A Comparative Study of Financial Transfers within Families During the Great Recession
by Daniela Hochfellner, New York University and Mary K. Hamman, University of Wisconsin – La Crosse
The purpose of the project is to identify changes in private financial transfers within families across a business cycle, examine the influence of public transfers through Social Security and unemployment insurance systems on private transfer behavior, and infer implications for income inequality in a cross-country comparison between Germany and the U.S. We expect that less generous public transfers in the U.S. will lead the initial rate and amount of private transfers to be greater in the U.S. than Germany, but differences in wealth and employment loss across the recession and convergence in public transfer systems will lead private transfer behavior across the countries to become more similar over time. However, the influence of private transfers on income inequality could still diverge. Studying private transfers is important for social policy because private financial transfers may be an important source of economic security, especially in countries where the social safety net is less generous. However, they could also contribute to persistent income and wealth inequality. Understanding how two major public transfer programs (Social Security and unemployment insurance) affect transfers within family can inform design of policies to promote economic security and equity. Using the Great Recession and accompanying policy changes as unanticipated shocks to income and wealth, we are better able to test assertions in prior research that institutional differences lead to systematic differences in inter vivos transfers across countries. We are not aware of that any other study has done this before.
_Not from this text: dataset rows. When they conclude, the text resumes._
(* ===== verification/SchedulerStep.v ===== *)
(** The steps of a run as rules, and their effect on node statuses. *)
From S2P Require Import Prelude Types EdgeLists SuccessorPool Nodes Kahn Graph Pipeline Run Dispatch Scheduler.

Abbreviation st c i := (status_at (impl_ c) i).

Definition is_dep (o : op) : Prop := match o with OObserve (onDependenciesResolved _ _) => True | _ => False end.

Definition first_failure (i : nat) (e : PipelineError) (c : DispatchContext) : DispatchContext :=
  {| impl_ := set_failedJobName (name_at (impl_ c) i) (impl_ c); hasFatalFailure := true;
     fatalError := e; skipped_ := skipped_ c; skipRead := skipRead c;
     drainingSkips := drainingSkips c; skipMutex := skipMutex c; trace := trace c |}.

(** [rule c o c' new]: in context [c], operation [o] gives way to [new] (in its
    own thread or in a submitted task). *)
Inductive rule (c : DispatchContext) : op -> DispatchContext -> list op -> Prop :=
  | r_roots_nil : rule c (ORoots []) c []
  | r_roots_fatal i l : hasFatalFailure c = true -> rule c (ORoots (i :: l)) c [OSkipEnter i; ORoots l]
  | r_roots_submit i l : rule c (ORoots (i :: l)) c [ORoots l; ODispatchJob i]
  | r_roots_reject i l : rule c (ORoots (i :: l)) c [OSubmissionFailed i]
  | r_dispatch_fatal i : hasFatalFailure c = true -> rule c (ODispatchJob i) c [OSkipEnter i]
  | r_dispatch i : rule c (ODispatchJob i) c [OClaim i]
  | r_claim i : st c i = kReady ->
      rule c (OClaim i) (with_impl (store_status i kRunning (impl_ c)) c) [OObserve (onJobStart i); OInvoke i]
  | r_claim_lost i : st c i <> kReady -> rule c (OClaim i) c []
  | r_invoke i r : rule c (OInvoke i) c [OFinish i r]
  | r_invoke_await i : rule c (OInvoke i) c [OAwait i]
  | r_invoke_pending i : rule c (OInvoke i) c [ODeliver i]
  | r_await i : rule c (OAwait i) (with_impl (store_status i kAwaiting (impl_ c)) c)
      [OObserve (onJobAwaiting i); ODeliver i]
  | r_deliver i r : rule c (ODeliver i) c [OFinish i r]
  | r_finish i r : rule c (OFinish i r) (with_impl (store_status i (statusOf r) (impl_ c)) c) [OCount i r]
  | r_count i r ns : Forall is_dep ns -> (length ns <= 1)%nat -> rule c (OCount i r) (count_one c).1
      (OObserve (onJobFinish i (statusOf r) (count_one c).2) :: ns ++ [OAfter i r])
  | r_after_fatal i r e : fatal_result (optional_at (impl_ c) i) r = Some e ->
      rule c (OAfter i r) c [OObserve (onJobFailure i e); OFatal i e (succs (impl_ c) i)]
  | r_after i r : fatal_result (optional_at (impl_ c) i) r = None ->
      rule c (OAfter i r) c [ORelease i (succs (impl_ c) i)]
  | r_fatal_first i e l : hasFatalFailure c = false -> rule c (OFatal i e l) (first_failure i e c) [OSkips l]
  | r_fatal i e l : hasFatalFailure c = true -> rule c (OFatal i e l) c [OSkips l]
  | r_release_nil i : rule c (ORelease i []) c []
  | r_release_fatal i s l : hasFatalFailure c = true ->
      rule c (ORelease i (s :: l)) c [OSkipEnter s; ORelease i l]
  | r_release i s l : rule c (ORelease i (s :: l)) c [OSub i s l]
  | r_sub_last i s l : u32 (unmet_at (impl_ c) s - 1) = 0 ->
      rule c (OSub i s l) (with_impl (store_unmet s (u32 (unmet_at (impl_ c) s - 1)) (impl_ c)) c) [OReadyCas i s l]
  | r_sub i s l : u32 (unmet_at (impl_ c) s - 1) <> 0 ->
      rule c (OSub i s l) (with_impl (store_unmet s (u32 (unmet_at (impl_ c) s - 1)) (impl_ c)) c) [ORelease i l]
  | r_ready i s l : st c s = kPending ->
      rule c (OReadyCas i s l) (with_impl (store_status s kReady (impl_ c)) c) [OSubmit i s l]
  | r_ready_lost i s l : st c s <> kPending -> rule c (OReadyCas i s l) c [ORelease i l]
  | r_submit i s l : rule c (OSubmit i s l) c [ORelease i l; ODispatchJob s]
  | r_submit_reject i s l : rule c (OSubmit i s l) c [OSubmissionFailed s]
  | r_subfail i : st c i = kReady ->
      rule c (OSubmissionFailed i) (with_impl (store_status i kFailed (impl_ c)) c) [OSubRecord i true]
  | r_subfail_lost i : st c i <> kReady -> rule c (OSubmissionFailed i) c [OSubRecord i false]
  | r_subrecord_first i : hasFatalFailure c = false ->
      rule c (OSubRecord i true) (first_failure i kJobFailed c) [OSubCount i]
  | r_subrecord i : hasFatalFailure c = true -> rule c (OSubRecord i true) c [OSubCount i]
  | r_subrecord_lost_first i : hasFatalFailure c = false ->
      rule c (OSubRecord i false) (first_failure i kJobFailed c) [OSkips (all_jobs (impl_ c))]
  | r_subrecord_lost i : hasFatalFailure c = true ->
      rule c (OSubRecord i false) c [OSkips (all_jobs (impl_ c))]
  | r_subcount i ns : Forall is_dep ns -> (length ns <= 1)%nat -> rule c (OSubCount i) (count_one c).1
      (OObserve (onJobFinish i kFailed (count_one c).2) :: OObserve (onJobFailure i kJobFailed)
         :: ns ++ [OSkips (all_jobs (impl_ c))])
  | r_skips_nil : rule c (OSkips []) c []
  | r_skips i l : rule c (OSkips (i :: l)) c [OSkipEnter i; OSkips l]
  | r_skip_enter i : skipMutex c = false ->
      rule c (OSkipEnter i) (with_skips (skipped_ c) (skipRead c) (drainingSkips c) true c) [OSkipClaims [i] Gate]
  | r_skip_claim i l k : st c i = kPending \/ st c i = kReady ->
      rule c (OSkipClaims (i :: l) k)
        (with_skips (skipped_ c ++ [i]) (skipRead c) (drainingSkips c) (skipMutex c)
          (with_impl (store_status i kSkipped (impl_ c)) c)) [OSkipClaims l k]
  | r_skip_lost i l k : st c i <> kPending -> st c i <> kReady ->
      rule c (OSkipClaims (i :: l) k) c [OSkipClaims l k]
  | r_gate_leave : drainingSkips c = true ->
      rule c (OSkipClaims [] Gate) (with_skips (skipped_ c) (skipRead c) true false c) []
  | r_gate_drain : drainingSkips c = false ->
      rule c (OSkipClaims [] Gate) (with_skips (skipped_ c) (skipRead c) true true c) [OSkipLoop]
  | r_skip_count i ns : Forall is_dep ns -> (length ns <= 1)%nat -> rule c (OSkipClaims [] (CountOf i))
      (with_skips (skipped_ c) (skipRead c) (drainingSkips c) false (count_one c).1)
      (OObserve (onJobFinish i kSkipped (count_one c).2) :: ns ++ [OSkipRelock])
  | r_relock : skipMutex c = false ->
      rule c OSkipRelock (with_skips (skipped_ c) (skipRead c) (drainingSkips c) true c) [OSkipLoop]
  | r_loop_pop i : skipped_ c !! skipRead c = Some i ->
      rule c OSkipLoop (with_skips (skipped_ c) (S (skipRead c)) (drainingSkips c) (skipMutex c) c)
        [OSkipClaims (succs (impl_ c) i) (CountOf i)]
  | r_loop_end : skipped_ c !! skipRead c = None ->
      rule c OSkipLoop (with_skips (skipped_ c) (skipRead c) false false c) []
  | r_observe e : rule c (OObserve e) (observe e c) [].

Lemma notify_deps m i : Forall is_dep (notifyDependencies m i).
Proof. unfold notifyDependencies. destruct (succs m i); repeat constructor. Qed.

(** [notifyDependencies] is at most one call. *)
Lemma notify_short m i : (length (notifyDependencies m i) <= 1)%nat.
Proof. unfold notifyDependencies. destruct (succs m i); cbn; lia. Qed.

Create HintDb rules.
#[local] Hint Constructors rule : rules.
#[local] Hint Resolve notify_deps notify_short : rules.

Lemma run_op_rule ch o c c' ops sp :
  run_op ch o c = Some (c', ops, sp) -> rule c o c' (ops ++ mjoin sp).
Proof.
  destruct (run_op ch o c) as [[[d k] q]|] eqn:H; [|done]. intros [= <- <- <-].
  destruct o; cbn [run_op] in H; destruct ch; try discriminate H;
    repeat match type of H with
    | context [match ?x with _ => _ end] => let E := fresh "E" in destruct x eqn:E; try discriminate H
    end; injection H as <- <- <-;
    try (rewrite app_nil_r || cbn [mjoin list_join app]); unfold enqueueSkip, recordFailure;
    repeat match goal with H : ?x = _ |- context [?x] => rewrite H end;
    eauto with rules;
    try match goal with E : st _ _ = _ |- _ =>
      first [apply r_claim_lost; congruence | apply r_ready_lost; congruence | apply r_subfail_lost; congruence]
    end;
    try match goal with E : count_one _ = (?d, ?z) |- _ => injection E as <- <- end;
    try match goal with |- context [if hasFatalFailure ?c then _ else _] =>
      destruct (hasFatalFailure c) eqn:Ef end.
  - apply (r_count c i r); auto with rules.
  - by apply r_fatal.
  - by apply r_fatal_first.
  - apply (r_sub_last c i s l). lia.
  - apply (r_sub c i s l). lia.
  - by apply (r_subrecord c i).
  - by apply (r_subrecord_first c i).
  - by apply (r_subrecord_lost c i).
  - by apply (r_subrecord_lost_first c i).
  - apply (r_subcount c i); auto with rules.
  - apply (r_skip_count c idx); auto with rules.
  - destruct (st c n) eqn:Es; first [apply r_skip_claim; auto; fail | apply r_skip_lost; congruence].
Qed.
We combine two survey data sets to pursue the proposed analyses. The main data set is the Health and Retirement Study (HRS). The HRS contain all the information we need to construct financial transfer measures over time in the context of the U.S. Social Security System and unemployment insurance. In order to compare the U.S. system to a more generous system we use data from the Survey of Health, Aging, and Retirement in Europe (SHARE) on Germany. We harmonize the two data sets to conduct comparative analysis of changes in the direction, frequency and amount of financial transfers before, during, and after the Great Recession and as Social Security and unemployment insurance generosity change in each country. To find out how this affects inequality in different public transfer systems we estimate private transfer behavior as a function of income, the business cycle and public transfer generosity, and use these models to simulate income distributions with and without private transfers under more and less generous public transfer systems.